Category: The Penumbra Podcast
Genre: And Gets One, Carte Blanche fic, Emotional Hurt/Comfort, Misunderstandings, Nightmares, Other, Peter Nureyev Needs a Hug
Language: English
Status: Completed
Published: 2020-07-18
Updated: 2020-07-18
Packaged: 2021-03-04 22:08:03
Rating: General Audiences
Warnings: No Archive Warnings Apply
Chapters: 1
Words: 2,870
Publisher: archiveofourown.org
Story URL: https://archiveofourown.org/works/25363615
Author URL: https://archiveofourown.org/users/prydon/pseuds/prydon
Summary: The last time that Peter Nureyev told Juno Steel that he loved him, he awoke to an empty bed the next morning.Now they've reunited, gotten back together, and all signs point to Juno loving him back- but Nureyev finds himself unable to say those words, terrified that history will repeat itself and he'll lose the love of his life a second time.
Relationships: Peter Nureyev/Juno Steel
Comments: 18
Kudos: 261





	If I Say I Love You

**Author's Note:**

> Title is from "If I Say" by Mumford & Sons.
> 
> Basically, I had the thought "What if Nureyev is scared to tell Juno he loves him because the last time he said it, Juno ran away?" and this fic is the result

The first person who said it was Rita, surprisingly enough.

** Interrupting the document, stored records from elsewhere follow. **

(* ===== verification/TCache.v ===== *)
(** * The translation cache: [modules/arm2x86_tcache.c]

    Entries live in a heap of allocated blocks and hold three pointers: the next
    entry of their hash chain and their two neighbours in the LRU list.  Every
    operation is a computation in a state monad over that heap, the cache header,
    the list of registered jump targets and the bytes of generated code; it has no
    result when the C would follow a pointer to a freed or never allocated entry.
    The mutexes are taken and released within each function and are not part of the
    state.  The memory allocator is a parameter. *)
From S2P Require Import Prelude X86.
From Stdlib Require Import ZArith Lia Bool.
From Stdlib Require Import Floats.SpecFloat.
From stdpp Require Import base numbers list gmap.
Open Scope Z_scope.
Open Scope c_scope.

(** ** Data *)

Definition TC_OK := 0.
Definition TC_ERR_INVALID_PARAM := -4.
Definition TC_ERR_MEMORY := -3.

Definition TCACHE_DEFAULT_SIZE := 1024 * 1024.
Definition TCACHE_HASH_BUCKETS := 4096.
Definition TCACHE_HOT_THRESHOLD := 3.
Definition TCACHE_MIN_SIZE := 512 * 1024.
Definition TCACHE_MAX_SIZE := 64 * 1024 * 1024.
Definition TCACHE_FLAG_HOT := 0x01.
Definition TCACHE_FLAG_LOCKED := 0x02.
Definition TCACHE_FLAG_OWNED := 0x04.
Definition TCACHE_FLAG_MMAP := 0x08.

(** A pointer to an entry; [None] is NULL. *)
Definition ptr := option positive.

She and Nureyev were standing side by side, washing dishes that had been left over since the previous night in preparation for the family breakfast that morning- or rather, Rita was instructing Nureyev on how to wash the dishes, as he’d somehow managed to mess it up on his last attempt. This had been endlessly amusing to a certain lady, and Nureyev had had to stammer a defense about how _There’s no reason to ever wash dishes when you spend your life hopping from one hotel to another, Juno! How was I meant to know where the dish soap went!?_

They were the only two awake so far, Rita because there was an early morning stream she’d insisted on catching, and Nureyev because he’d fallen into the rhythm of rising early and intended to keep it. Consistent sleep schedules could do wonders for your skin, he’d heard, and his skin could use all the help it could get.

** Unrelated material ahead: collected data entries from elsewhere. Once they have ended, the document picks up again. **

(** With the REX bits of [b]: 0x04 extends the first, 0x01 the second. *)
Definition extend_regs (b : Z) (r : option (Z * Z)) : option (Z * Z) :=
  match r with
  | Some (dest, src) => Some (if c_true (b &&& 0x04) then dest ||| 8 else dest,
                              if c_true (b &&& 0x01) then src ||| 8 else src)
  | None => None
  end.

Definition is_rex4 (b : Z) : bool := (b =? 0x48) || (b =? 0x49) || (b =? 0x4C) || (b =? 0x4D).

Definition is_mov_reg (m : Z -> Z) (p : Z) : option (Z * Z) :=
  if is_rex4 (m p) then
    if m (p + 1) =? 0x89 then extend_regs (m p) (modrm_regs (m (p + 2))) else None
  else if m p =? 0x89 then modrm_regs (m (p + 1))
  else None.

Definition is_add_reg (m : Z -> Z) (p : Z) : option (Z * Z) :=
  if (m p =? 0x48) && (m (p + 1) =? 0x01) then extend_regs (m p) (modrm_regs (m (p + 2)))
  else if m p =? 0x01 then modrm_regs (m (p + 1))
  else None.

Definition is_sub_reg (m : Z -> Z) (p : Z) : option (Z * Z) :=
  if (m p =? 0x48) && (m (p + 1) =? 0x29) then extend_regs (m p) (modrm_regs (m (p + 2)))
  else if m p =? 0x29 then modrm_regs (m (p + 1))
  else None.

Definition is_xor_zero (m : Z -> Z) (p : Z) : option Z :=
  if (m p =? 0x48) && (m (p + 1) =? 0x31) then
    match modrm_regs (m (p + 2)) with
    | Some (a, b) =>
      if a =? b then
        let a := if c_true (m p &&& 0x04) then a ||| 8 else a in
        let b := if c_true (m p &&& 0x01) then b ||| 8 else b in
        if a =? b then Some a else None
      else None
    | None => None
    end
  else if m p =? 0x31 then
    match modrm_regs (m (p + 1)) with
    | Some (a, b) => if a =? b then Some a else None
    | None => None
    end
  else None.

(** [n] bytes of the buffer, as a little-endian integer. *)
Definition read_le (m : Z -> Z) (p : Z) (n : nat) : Z := le_combine (map (fun k => m (p + Z.of_nat k)) (seq 0 n)).

Definition is_mov_zero (m : Z -> Z) (p : Z) : option Z :=
  match is_xor_zero m p with
  | Some r => Some r
  | None =>
    if (m p =? 0x48) && ((m (p + 1) &&& 0xF8) =? 0xB8) && (read_le m (p + 2) 8 =? 0) then
      Some ((m (p + 1) &&& 7) ||| (if c_true (m p &&& 0x04) then 8 else 0))
    else if ((m p &&& 0xF8) =? 0xB8) && negb (is_rex_w (m p)) && (read_le m (p + 1) 4 =? 0) then
      Some (m p &&& 7)
    else None
  end.

Definition is_add_imm8 (m : Z -> Z) (p : Z) : option (Z * Z) :=
  if (m p =? 0x48) && (m (p + 1) =? 0x83) then
    let modrm := m (p + 2) in
    if ((modrm >>> 6) =? 3) && (((modrm >>> 3) &&& 7) =? 0) then
      let reg := m (p + 2) &&& 7 in
      Some (if c_true (m p &&& 0x04) then reg ||| 8 else reg, s8 (m (p + 3)))
    else None
  else if m p =? 0x83 then
    let modrm := m (p + 1) in
    if ((modrm >>> 6) =? 3) && (((modrm >>> 3) &&& 7) =? 0) then
      Some (m (p + 1) &&& 7, s8 (m (p + 2)))
    else None
  else None.

Definition get_instr_len (m : Z -> Z) (p : Z) : Z :=
  let b0 := m p in
  let b1 := m (p + 1) in
  let rest :=
    if (b0 &&& 0xF8) =? 0xB8 then 5
    else if (b0 &&& 0xF8) =? 0xB0 then 2
    else if b0 =? 0x90 then 1
    else if b0 =? 0xC3 then 1
    else if b0 =? 0x0F then 2 + (if 0x80 <=? b1 then 4 else 0)
    else if (b0 =? 0xE9) || (b0 =? 0xE8) then 5
    else if b0 =? 0xEB then 2
    else if b0 =? 0xC7 then (if (2 + (b1 &&& 0xF8)) =? 0xC0 then 6 else 7)
    else 1 in
  if is_rex4 b0 then
    if (0xB8 <=? b1) && (b1 <=? 0xBF) then 10
    else if (b1 =? 0x89) || (b1 =? 0x8B) || (b1 =? 0x01) || (b1 =? 0x29) || (b1 =? 0x21)
         || (b1 =? 0x09) || (b1 =? 0x31) || (b1 =? 0x33) || (b1 =? 0x39) || (b1 =? 0x3B)
         || (b1 =? 0x85) then 3 + (b0 &&& 1)
    else if b1 =? 0x83 then 4
    else if b1 =? 0x81 then 7
    else rest
  else rest.

(** ** Rewriting *)

Inductive outcome := Unchanged | Changed (m : Z -> Z) | Crash.

Definition write (m : Z -> Z) (p : Z) (bs : list Z) : Z -> Z :=
  fun a => if (p <=? a) && (a <? p + Z.of_nat (length bs)) then nth (Z.to_nat (a - p)) bs 0 else m a.

(** [memmove(code + dst, code + src, size - src)], with an unsigned length. *)
Definition move_tail (m : Z -> Z) (size dst src : Z) : outcome :=
  if size <? src then Crash
  else Changed (fun a => if (dst <=? a) && (a <? dst + (size - src)) then m (a - dst + src) else m a).

Definition optimize_mov_zero (m : Z -> Z) (size idx : Z) : outcome :=
  match is_mov_zero m idx with
  | Some reg =>
    let old_len := if m idx =? 0x48 then 10 else 5 in
    let m := if 8 <=? reg then write m idx [0x41; 0x31; 0xC0 ||| reg] else write m idx [0x31; 0xC0 ||| reg] in
    let new_len := if 8 <=? reg then 3 else 2 in
    move_tail m size (idx + new_len) (idx + old_len)
  | None => Unchanged
  end.

Definition optimize_mov_add (m : Z -> Z) (size idx : Z) : outcome :=
  if is_mov_imm64 m idx then
    let reg1 := m (idx + 1) &&& 7 in
    let imm1 := read_le m (idx + 2) 8 in
    match is_add_imm8 m (idx + 10) with
    | Some (reg2, imm2) =>
      if reg2 =? reg1 then
        let m := write m (idx + 1) ((0xB8 ||| reg1) :: le_bytes 8 (imm1 + imm2)) in
        move_tail m size (idx + 10) (idx + 10 + 4)
      else Unchanged
    | None => Unchanged
    end
  else Unchanged.

Definition optimize_xor_mov (m : Z -> Z) (size idx : Z) : outcome :=
  match is_xor_zero m idx with
  | Some reg1 =>
    let len1 := if 8 <=? reg1 then 3 else 2 in
    let next := idx + len1 in
    if is_mov_imm64 m next && ((m (next + 1) &&& 7) =? reg1) then move_tail m size idx (idx + len1)
    else Unchanged
  | None => Unchanged
  end.

Definition optimize_add_zero (m : Z -> Z) (size idx : Z) : outcome :=
  match is_add_imm8 m idx with
  | Some (_, imm) => if imm =? 0 then move_tail m size idx (idx + 4) else Unchanged
  | None => Unchanged
  end.

Definition optimize_sub_zero (m : Z -> Z) (size idx : Z) : outcome :=
  if (m idx =? 0x48) && (m (idx + 1) =? 0x83) then
    let modrm := m (idx + 2) in
    if ((modrm >>> 6) =? 3) && (((modrm >>> 3) &&& 7) =? 5) && (m (idx + 3) =? 0) then
      move_tail m size idx (idx + 4)
    else Unchanged
  else Unchanged.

Rita was grumbling on about something that he couldn’t quite ascertain. He assumed it was just about another one of her inexplicable interests, but around thirty seconds in he realized that she actually seemed to be airing some grievance she had with him.

“I just miss that time with Mistah Steel, you know? I mean, I totally understand, it’s just that Friday night was always the night that he and I would-“

“…Rita, apologies, but whatever are you talking about?”

She clenched her teeth, drew herself up to her full four and a half feet of height and said, “I’m sorry, Mistah Ransom, but Friday is supposed to be Mistah Steel and I’s stream night, and last night he spent it with you instead.”

“That’s what this is about?” Nureyev said, an amused smile playing over his lips.

“It’s- well- I ain’t the type to complain and I know he’s in love with you which makes me really so _so_ happy, of course, but I figured we could work out some kind of schedule, if you-”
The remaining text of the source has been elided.